In response to one of the most offensive signs — a banner on Shuhada Street that read “Palestine Never Existed (and never will)” — Youth Against Settlements dropped their own banner from a balcony overlooking Shuhada Street. It read, “This is Palestine. Welcome to Apartheid Street.” This type of nonviolent action is emblematic of Youth Against Settlements and its efforts for justice.

While being persecuted by Israel, Issa was arrested by the Palestinian Authority Security forces on September 4, 2017, for criticizing the arrest of a Palestinian journalist, Ayman Qawasmi, on Facebook. His post read: “Yes to freedom of opinion and expression. We are living in a quasi-state, and it must respect the freedom of opinion and expression, that's what its international commitments require. It must defend freedom of opinion and expression.”
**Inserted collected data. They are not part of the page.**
(* ===== verification/Geo.v ===== *)
(** * Geo: the geo lookup of [src/geo.js]

    [lookupGeo(ip)] (lines 23-41) asks [geoip-lite] about the address with
    its brackets removed ([normalizeIp], lines 18-21) and completes the
    country code it gets with the country's name and continent, read from
    [COUNTRY_LOOKUP] (lines 4-16), the table built once from the
    [countries-list] package.  The two packages are data here: the
    database is the function [db] standing for [geoip.lookup], and the
    tables [countries] and [continents] are the lists of their entries in
    the order [Object.entries] gives them.  [toUpperCase] is written for
    ASCII, the alphabet of the country codes. *)

From Stdlib Require Import String Ascii List Bool Arith Lia.
From S2P Require Import Prelude.
Import ListNotations.
Local Open Scope string_scope.

(** An entry of [countries]: [entry.name] and [entry.continent]. *)
Record Country := mkCountry { c_name : string; c_continent : option string }.

(** A value of [continents]: a string, or an object with an optional
    [name]. *)
Inductive ContinentRaw := CName (s : string) | CObj (name : option string).

(** The value stored in [COUNTRY_LOOKUP] (lines 10-14). *)
Record Meta := mkMeta { m_name : string; m_continentCode : option string; m_continentName : option string }.

(** The fields of a [geoip.lookup] result that [lookupGeo] reads. *)
Record GeoipResult := mkGeoip { g_country : option string; g_timezone : option string; g_region : option string }.

(** The object [lookupGeo] returns (lines 33-40). *)
Record Geo := mkGeo {
  countryCode : option string; countryName : option string; continentCode : option string;
  continentName : option string; timezone : option string; regionCode : option string }.

(** JavaScript truthiness of a string that may be [null]: the empty
    string is falsy. *)
Definition truthy (s : option string) : bool :=
  match s with Some (String _ _) => true | _ => false end.

Definition upper_char (a : ascii) : ascii :=
  let n := nat_of_ascii a in if Nat.leb 97 n && Nat.leb n 122 then ascii_of_nat (n - 32) else a.

(** [s.toUpperCase()]. *)
Fixpoint toUpperCase (s : string) : string :=
  match s with EmptyString => EmptyString | String a t => String (upper_char a) (toUpperCase t) end.

(** Lines 6-8: [continentCode ? continents[continentCode] : null], then
    the string itself or its [name]. *)
Definition continent_name (continents : list (string * ContinentRaw)) (code : option string) : option string :=
  match code with
  | Some c =>
      if truthy code then
        match obj_get c continents with
        | Some (CName s) => Some s
        | Some (CObj n) => n
        | None => None
        end
      else None
  | None => None
  end.

(** The reducer of lines 4-16 on one entry [[code, entry]]. *)
Definition add_country (continents : list (string * ContinentRaw)) (acc : list (string * Meta))
    (e : string * Country) : list (string * Meta) :=
  let '(code, entry) := e in
  obj_set (toUpperCase code)
    (mkMeta (c_name entry) (c_continent entry) (continent_name continents (c_continent entry))) acc.

Definition COUNTRY_LOOKUP (countries : list (string * Country)) (continents : list (string * ContinentRaw))
    : list (string * Meta) :=
  fold_left (add_country continents) countries [].

(** [.replace(/^\[/, "")]. *)
Definition strip_open (s : string) : string :=
  match s with String c t => if Ascii.eqb c "["%char then t else s | EmptyString => s end.

(** [.replace(/\]$/, "")]: without the flag [m], [$] is the end of the
    text only. *)
Fixpoint strip_close (s : string) : string :=
  match s with
  | EmptyString => EmptyString
  | String c EmptyString => if Ascii.eqb c "]"%char then EmptyString else s
  | String c t => String c (strip_close t)
  end.

(** [normalizeIp(ip)] on a string. *)
Definition normalizeIp (ip : string) : string := strip_close (strip_open ip).

Section Lookup.

(** [geoip.lookup] and the two tables of [countries-list]. *)
Variable db : string -> option GeoipResult.
Variable countries : list (string * Country).
Variable continents : list (string * ContinentRaw).

(** [lookupGeo(ip)]. *)
Definition lookupGeo (ip : string) : option Geo :=
  if negb (truthy (Some ip)) then None
  else
    match db (normalizeIp ip) with
    | None => None
    | Some r =>
        let cc := g_country r in
        let metadata :=
          match cc with
          | Some c => if truthy cc then obj_get (toUpperCase c) (COUNTRY_LOOKUP countries continents) else None
          | None => None
          end in
        Some (mkGeo cc (option_map m_name metadata)
                    (match metadata with Some m => m_continentCode m | None => None end)
                    (match metadata with Some m => m_continentName m | None => None end)
                    (g_timezone r) (g_region r))
    end.

End Lookup.

(** ** Lemmas *)

Lemma strip_close_cons c s : s <> EmptyString -> strip_close (String c s) = String c (strip_close s).
Proof. destruct s; [congruence | reflexivity]. Qed.

Lemma strip_close_bracket x : strip_close (x ++ "]") = x.
Proof.
  induction x as [|c t IH]; [reflexivity|]. simpl (String c t ++ _)%string.
  rewrite strip_close_cons by (destruct t; discriminate). rewrite IH. reflexivity.
Qed.

(** Without a final [\]] the second replacement changes nothing. *)
Lemma strip_close_id x : (forall y, x <> (y ++ "]")%string) -> strip_close x = x.
Proof.
  induction x as [|c t IH]; intros Hx; [reflexivity|].
  destruct t as [|c' t'].
  - simpl. destruct (Ascii.eqb_spec c "]"%char) as [->|]; [|reflexivity].
    exfalso. apply (Hx EmptyString). reflexivity.
  - rewrite strip_close_cons by discriminate. rewrite IH; [reflexivity|].
    intros y E. apply (Hx (String c y)). rewrite E. reflexivity.
Qed.

Lemma add_country_set continents acc e :
  add_country continents acc e =
  obj_set (toUpperCase (fst e))
    (mkMeta (c_name (snd e)) (c_continent (snd e)) (continent_name continents (c_continent (snd e)))) acc.
Proof. destruct e. reflexivity. Qed.

(** ** Theorems *)

(** [normalizeIp] removes exactly one pair of brackets: a bracketed
    address gives back its inside, whatever it holds, and an address
    that neither starts with [\[] nor ends with [\]] is unchanged. *)
Lemma normalizeIp_brackets (x : string) :
  normalizeIp ("[" ++ x ++ "]") = x /\
  ((forall c t, x = String c t -> c <> "["%char) -> (forall y, x <> (y ++ "]")%string) -> normalizeIp x = x).
Proof.
  split.
  - unfold normalizeIp. simpl. apply strip_close_bracket.
  - intros Ho Hc. unfold normalizeIp.
    replace (strip_open x) with x; [apply strip_close_id, Hc|].
    destruct x as [|c t]; [reflexivity|]. simpl.
    destruct (Ascii.eqb_spec c "["%char) as [E|]; [exfalso; exact (Ho c t eq_refl E) | reflexivity].
Qed.

Fixpoint last_char (s : string) : option ascii :=
  match s with EmptyString => None | String c EmptyString => Some c | String _ t => last_char t end.

Lemma last_char_bracket y : last_char (y ++ "]") = Some "]"%char.
Proof.
  induction y as [|c y IH]; [reflexivity|]. simpl.
  destruct (y ++ "]")%string eqn:E; [destruct y; discriminate | exact IH].
Qed.

Lemma normalizeIp_brackets_witness :
  normalizeIp "[2a01:4f8::1]" = "2a01:4f8::1"%string /\ normalizeIp "10.0.0.1" = "10.0.0.1"%string.
Proof.
  destruct (normalizeIp_brackets "2a01:4f8::1") as [H1 _]. split; [exact H1|].
  destruct (normalizeIp_brackets "10.0.0.1") as [_ H2]. apply H2.
  - intros c t E. injection E as <- _. discriminate.
  - intros y E. apply (f_equal last_char) in E. rewrite last_char_bracket in E. discriminate.
Defined.

Section LookupSpec.

Variable db : string -> option GeoipResult.
Variable countries : list (string * Country).
Variable continents : list (string * ContinentRaw).

(** The reference: the last entry of [countries] whose code is [c] up to
    case. *)
Definition country_of (c : string) : option (string * Country) :=
  find (fun e => String.eqb (toUpperCase (fst e)) (toUpperCase c)) (rev countries).

Lemma country_lookup_get c :
  obj_get (toUpperCase c) (COUNTRY_LOOKUP countries continents) =
  option_map (fun e => mkMeta (c_name (snd e)) (c_continent (snd e)) (continent_name continents (c_continent (snd e))))
             (country_of c).
Proof.
  unfold COUNTRY_LOOKUP, country_of. rewrite (obj_get_fold _ (fun e => toUpperCase (fst e)) _ (add_country_set continents)).
  destruct (find _ (rev countries)); reflexivity.
Qed.

(** C38: [lookupGeo] against the package data.  It returns [null] exactly
    for the empty address and for an address the database does not know;
    otherwise the country fields are those of the last [countries] entry
    whose code equals the database's code up to case (none when the code
    is missing or empty), the continent name is read from [continents],
    and the time zone and region are the database's. *)
Theorem lookupGeo_spec (ip : string) :
  lookupGeo db countries continents ip =
  if String.eqb ip "" then None
  else
    match db (normalizeIp ip) with
    | None => None
    | Some r =>
        let e := match g_country r with
                 | Some c => if truthy (g_country r) then country_of c else None
                 | None => None
                 end in
        Some (mkGeo (g_country r) (option_map (fun e => c_name (snd e)) e)
                    (match e with Some e => c_continent (snd e) | None => None end)
                    (match e with Some e => continent_name continents (c_continent (snd e)) | None => None end)
                    (g_timezone r) (g_region r))
    end.
Proof.
  unfold lookupGeo. destruct ip as [|a ip]; [reflexivity|]. simpl negb.
  destruct (db _) as [r|]; [|reflexivity].
  destruct (g_country r) as [[|x c]|]; cbn [truthy]; [reflexivity| |reflexivity].
  rewrite country_lookup_get. destruct (country_of _); reflexivity.
Qed.

End LookupSpec.
(* ===== verification/Connect.v ===== *)
(** * Connect: how a [SocketClient] opens its socket

    The constructor of [SocketClient] ([src/socketClient.js], lines
    95-107) records the URL, the proxy agent and the proxy label of its
    options, puts every other field in the state [Session.new_client]
    models, and calls [connect()] (lines 109-131), which opens the
    [WebSocket] with the headers of a browser and, when the client has an
    agent, that agent.  [collectStatsWithProxies] ([src/index.js], lines
    67-70 and 86) builds the options from the proxy of the attempt, or
    none for the direct IPv6 attempt.  An agent is the object
    [new HttpsProxyAgent(url)] of [getProxies]; it is named by its URL. *)

From Stdlib Require Import String List ZArith.
From S2P Require Import Prelude Session Proxies.
Import ListNotations.
Local Open Scope string_scope.

Module SocketClient.

(** [new HttpsProxyAgent(url)] (getProxies.js line 51). *)
Inductive Agent := HttpsProxyAgent (url : list Z).

(** The options of the constructor ([{}] when absent). *)
Record ClientOptions := mkOpts { o_agent : option Agent; o_proxyLabel : option (list Z) }.

Definition no_options : ClientOptions := mkOpts None None.

(** [this.url], [this.agent] and [this.proxyLabel] (lines 96-98). *)
Record Identity := mkIdentity { c_url : string; c_agent : option Agent; c_proxyLabel : option (list Z) }.

(** [wsOptions.headers] (lines 111-118), in property order. *)
Definition HEADERS : list (string * string) :=
  [("accept-encoding", "gzip, deflate");
   ("accept-language", "en-US,en;q=0.9,de;q=0.8,tr;q=0.7,es;q=0.6,th;q=0.5,ru;q=0.4,pl;q=0.3,ko;q=0.2,ja;q=0.1,zh-CN;q=0.1,zh;q=0.1,hu;q=0.1,fr;q=0.1,it;q=0.1");
   ("cache-control", "no-cache");
   ("origin", "http://slither.com");
   ("pragma", "no-cache");
   ("user-agent", "Mozilla/5.0 (Windows NT 10.0; Win64; x64) AppleWebKit/537.36 (KHTML, like Gecko) Chrome/138.0.0.0 Safari/537.36 OPR/122.0.0.0")].

(** The object [wsOptions]: its headers and its [agent] property. *)
Record WsOptions := mkWs { headers : list (string * string); ws_agent : option Agent }.

(** [new WebSocket(this.url, wsOptions)] with [binaryType] set; the four
    handlers bound to the client are the events [Session.handle]
    dispatches. *)
Record Socket := mkSocket { ws_url : string; ws_options : WsOptions; binaryType : string }.

(** [connect()]: an agent is an object, so [if (this.agent)] holds exactly
    when there is one. *)
Definition connect (c : Identity) : Socket :=
  let wsOptions := mkWs HEADERS None in
  let wsOptions := match c_agent c with Some a => mkWs (headers wsOptions) (Some a) | None => wsOptions end in
  mkSocket (c_url c) wsOptions "arraybuffer".

(** [new SocketClient(url, options)]: the identity, the state of the
    remaining fields and the socket [connect()] opened. *)
Definition SocketClient_new (url : string) (options : ClientOptions) : Identity * Client * Socket :=
  let c := mkIdentity url (o_agent options) (o_proxyLabel options) in
  (c, new_client, connect c).

(** The options of an attempt of [collectStatsWithProxies]:
    [{ agent: proxy.agent, proxyLabel: proxy.label }], or none. *)
Definition proxy_agent (p : Proxy) : Agent := HttpsProxyAgent (p_url p).

Definition attempt_options (y : option Proxy) : ClientOptions :=
  match y with
  | Some p => mkOpts (Some (proxy_agent p)) (Some (p_label p))
  | None => no_options
  end.

End SocketClient.

Import SocketClient.

(** ** Lemmas *)

(** The socket of an attempt: the URL, the browser headers, and the
    agent of the proxy, or no agent for the direct attempt. *)
Lemma attempt_socket url y :
  let '(c, st, s) := SocketClient_new url (attempt_options y) in
  s = mkSocket url (mkWs HEADERS (option_map proxy_agent y)) "arraybuffer" /\
  c_proxyLabel c = option_map p_label y /\ st = new_client.
Proof. destruct y; repeat split. Qed.
(** The handler of [/live-viewers] for a new response [res] (lines
    220-226): add, count, broadcast, then start the heartbeat. *)
Definition connect (st : VState) : VState :=
  let res := next_res st in
  let st1 := mkV (set_add res (viewerClients st)) (viewerCount st + 1) (heartbeats st) (S res) (written st) in
  let st2 := broadcastViewerCount st1 in
  mkV (viewerClients st2) (viewerCount st2) (heartbeats st2 ++ [res]) (next_res st2) (written st2).

(** [cleanup] of the stream [res] (lines 228-235), run on the [close]
    event of the request and again on that of the response. *)
Definition cleanup (res : Res) (st : VState) : VState :=
  let st1 := mkV (viewerClients st) (viewerCount st) (set_delete res (heartbeats st)) (next_res st) (written st) in
  if has res (viewerClients st1) then
    broadcastViewerCount
      (mkV (set_delete res (viewerClients st1)) (Z.max 0 (viewerCount st1 - 1)) (heartbeats st1)
           (next_res st1) (written st1))
  else st1.

(** The heartbeat interval of [res] fires (line 225). *)
Definition beat (res : Res) (st : VState) : VState :=
  if has res (heartbeats st) then write st [(res, Heartbeat)] else st.

Inductive VEvent := Connect | Close (res : Res) | Beat (res : Res).

Definition vstep (st : VState) (ev : VEvent) : VState :=
  match ev with Connect => connect st | Close r => cleanup r st | Beat r => beat r st end.

Inductive vreach : VState -> Prop :=
  | vreach_init : vreach init_vstate
  | vreach_step st ev : vreach st -> vreach (vstep st ev).

(** The last count written on the stream [r]. *)
Definition last_count (r : Res) (w : list (Res * Chunk)) : option Z :=
  fold_left (fun acc rc => match rc with (r', Data n) => if Nat.eqb r' r then Some n else acc | _ => acc end) w None.

(** The invariant of the counter: one heartbeat per connected stream,
    the count equal to the number of streams, and every stream's last
    count the current one. *)
Definition vinv (st : VState) : Prop :=
  heartbeats st = viewerClients st /\ NoDup (viewerClients st) /\
  (forall r, In r (viewerClients st) -> (r < next_res st)%nat) /\
  viewerCount st = Z.of_nat (length (viewerClients st)) /\
  (forall r, In r (viewerClients st) -> last_count r (written st) = Some (viewerCount st)).

(** ** Lemmas *)

Lemma has_In r s : has r s = true <-> In r s.
Proof.
  unfold has. rewrite existsb_exists. split.
  - intros (x & Hx & E). apply Nat.eqb_eq in E. subst. exact Hx.
  - intros H. exists r. split; [exact H | apply Nat.eqb_refl].
Qed.

Lemma has_notIn r s : has r s = false <-> ~ In r s.
Proof. rewrite <- has_In. destruct (has r s); split; congruence. Qed.

Lemma set_delete_In r x s : In x (set_delete r s) <-> In x s /\ x <> r.
Proof.
  unfold set_delete. rewrite filter_In. rewrite negb_true_iff, Nat.eqb_neq. reflexivity.
Qed.

Lemma set_delete_notin r s : ~ In r s -> set_delete r s = s.
Proof.
  induction s as [|x s IH]; intros Hn; [reflexivity|]. simpl.
  destruct (Nat.eqb_spec x r) as [->|]; [exfalso; apply Hn; left; reflexivity|].
  simpl. rewrite IH; [reflexivity|]. intros H. apply Hn. right. exact H.
Qed.

Lemma set_delete_nodup r s : NoDup s -> NoDup (set_delete r s).
Proof. intros H. apply NoDup_filter, H. Qed.

Lemma set_delete_length r s : NoDup s -> In r s -> S (length (set_delete r s)) = length s.
Proof.
  induction s as [|x s IH]; intros Hnd Hin; [destruct Hin|]. inversion Hnd as [|? ? Hx Hnd']; subst.
  simpl. destruct (Nat.eqb_spec x r) as [->|Hne]; simpl.
  - rewrite set_delete_notin by exact Hx. reflexivity.
  - destruct Hin as [->|Hin]; [congruence|]. rewrite IH; auto.
Qed.

Lemma last_count_snoc r w x c :
  last_count r (w ++ [(x, c)]) =
  match c with Data n => if Nat.eqb x r then Some n else last_count r w | Heartbeat => last_count r w end.
Proof. unfold last_count. rewrite fold_left_app. reflexivity. Qed.

(** Writing the count [n] to the streams [cs]. *)
Lemma last_count_broadcast r w cs n :
  last_count r (w ++ map (fun c => (c, Data n)) cs) = if has r cs then Some n else last_count r w.
Proof.
  revert w. induction cs as [|x cs IH]; intros w; [rewrite app_nil_r; reflexivity|].
  change (x :: cs) with ([x] ++ cs). rewrite map_app, app_assoc, IH. cbn [map]. rewrite last_count_snoc.
  unfold has. cbn [app existsb]. rewrite (Nat.eqb_sym r x).
  destruct (existsb (Nat.eqb r) cs), (Nat.eqb x r); reflexivity.
Qed.
(* ===== verification/DashText.v ===== *)
(** * DashText: the text helpers of the dashboard, [src/public/main.js]

    [escapeHtml] (lines 55-62) makes a value safe to paste into HTML by
    five successive global replacements; [escapeRegExp] (lines 64-66)
    backslash-escapes the regular-expression syntax characters, and
    [highlightTerm] (lines 68-73) wraps every case-insensitive occurrence
    of the search term in [<mark>] tags, searching the escaped text with
    the pattern [(escapeRegExp(term))] and the flags [ig].
    [formatUpdated] (lines 80-94) renders the age of a snapshot.

    Strings are lists of UTF-16 code units ([Z]); the names shown come
    from [String.fromCharCode] on bytes, so their units are 0..255.  The
    regular expression built by [highlightTerm] is read by
    [regex_literal], which accepts the patterns [escapeRegExp] produces
    (and nothing with unescaped syntax characters); case-insensitive
    matching compares units through the [Canonicalize] of the
    specification for non-Unicode patterns.  [canonicalize] is exact on
    units 0..255 and on the comparison of any unit with one of them,
    which is every comparison the page makes: the term is matched
    against escaped names, whose units are 0..255. *)

From Stdlib Require Import String ZArith List Lia Bool DecimalString.
From S2P Require Import Prelude.
Import ListNotations.
Open Scope Z_scope.

(** ** [escapeHtml] *)

(** [s.replace(/c/g, rep)] for a one-character pattern. *)
Definition replace_all (c : Z) (rep : list Z) (s : list Z) : list Z :=
  flat_map (fun x => if x =? c then rep else [x]) s.

(** [escapeHtml(value)]: [None] is [null] or [undefined]. *)
Definition escapeHtml (value : option (list Z)) : list Z :=
  let s := match value with Some s => s | None => [] end in
  replace_all 39 (units "&#039;")
    (replace_all 34 (units "&quot;")
      (replace_all 62 (units "&gt;")
        (replace_all 60 (units "&lt;")
          (replace_all 38 (units "&amp;") s)))).

(** ** [escapeRegExp] and the pattern it builds *)

(** The class [[.*+?^${}()|[\]\\]]. *)
Definition regex_special (c : Z) : bool :=
  existsb (Z.eqb c) [46; 42; 43; 63; 94; 36; 123; 125; 40; 41; 124; 91; 93; 92].

(** [value.replace(/[.*+?^${}()|[\]\\]/g, "\\$&")]. *)
Definition escapeRegExp (value : list Z) : list Z :=
  flat_map (fun c => if regex_special c then [92; c] else [c]) value.

(** The text a pattern made of literal characters and escaped syntax
    characters matches; [None] for any other pattern. *)
Fixpoint regex_literal (p : list Z) : option (list Z) :=
  match p with
  | [] => Some []
  | c :: t =>
      if c =? 92 then
        match t with
        | d :: t' => if regex_special d then option_map (cons d) (regex_literal t') else None
        | [] => None
        end
      else if regex_special c then None
      else option_map (cons c) (regex_literal t)
  end.
(** ** Theorems *)

(** [list_Z_eqb] decides equality. *)
Lemma list_Z_eqb_true a b : list_Z_eqb a b = true <-> a = b.
Proof. unfold list_Z_eqb. destruct (list_eq_dec Z.eq_dec a b); split; congruence. Qed.

Lemma Sorted_weaken {A} (R R' : A -> A -> Prop) l :
  (forall a b, R a b -> R' a b) -> Sorted R l -> Sorted R' l.
Proof.
  intros HR. induction 1 as [|a t Hs IH Hd]; constructor; [exact IH|].
  destruct Hd; constructor. apply HR. assumption.
Qed.

Lemma filter_true {A} (l : list A) : filter (fun _ => true) l = l.
Proof. induction l as [|a t IH]; simpl; [reflexivity | rewrite IH; reflexivity]. Qed.

Lemma filter_filter_and {A} (f g : A -> bool) l : filter f (filter g l) = filter (fun x => g x && f x) l.
Proof.
  induction l as [|a t IH]; simpl; [reflexivity|].
  destruct (g a); simpl; [destruct (f a); simpl; rewrite IH; reflexivity | exact IH].
Qed.

(** The servers [applyFilters] keeps, as lines 253-262 state them. *)
Lemma select_spec allServers region searchTerm :
  select allServers region searchTerm =
  filter (fun s => (list_Z_eqb region (units "ALL") ||
                    list_Z_eqb (or_else (d_continentName s) (units "Unknown region")) region) &&
                   match searchTerm with
                   | [] => true
                   | _ => existsb (fun e => includes (toLowerCase (or_else (de_name e) [])) (toLowerCase searchTerm))
                                  (d_leaderboard s)
                   end) allServers.
Proof.
  unfold select, search_hit, name_matches, in_region.
  destruct (list_Z_eqb region (units "ALL")), searchTerm as [|c t]; cbn [orb];
    rewrite ?filter_filter_and; [rewrite <- filter_true at 1| | |]; apply filter_ext; intros x;
    cbn [orb]; try reflexivity. symmetry; apply andb_true_r.
Qed.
After a week enduring beatings in a Palestinian Authority detention center, and after launching a hunger strike to protest his detainment, Issa was released on bail. During his detention, no family, media, and international diplomats, were allowed inside his court hearing. His military trial starts again in October 2017.

Looming above the Old City is the Ibrahimi Mosque. Amidst the presence of Israeli soldiers, security vehicles, and security checks is the clamor of young boys aged five- to nine-years-old hawking souvenirs and competing for customers. A young Palestinian boy is selling wristbands. He looks at me directly. His hand extends forward with a band printed with the words. “Free Palestine.”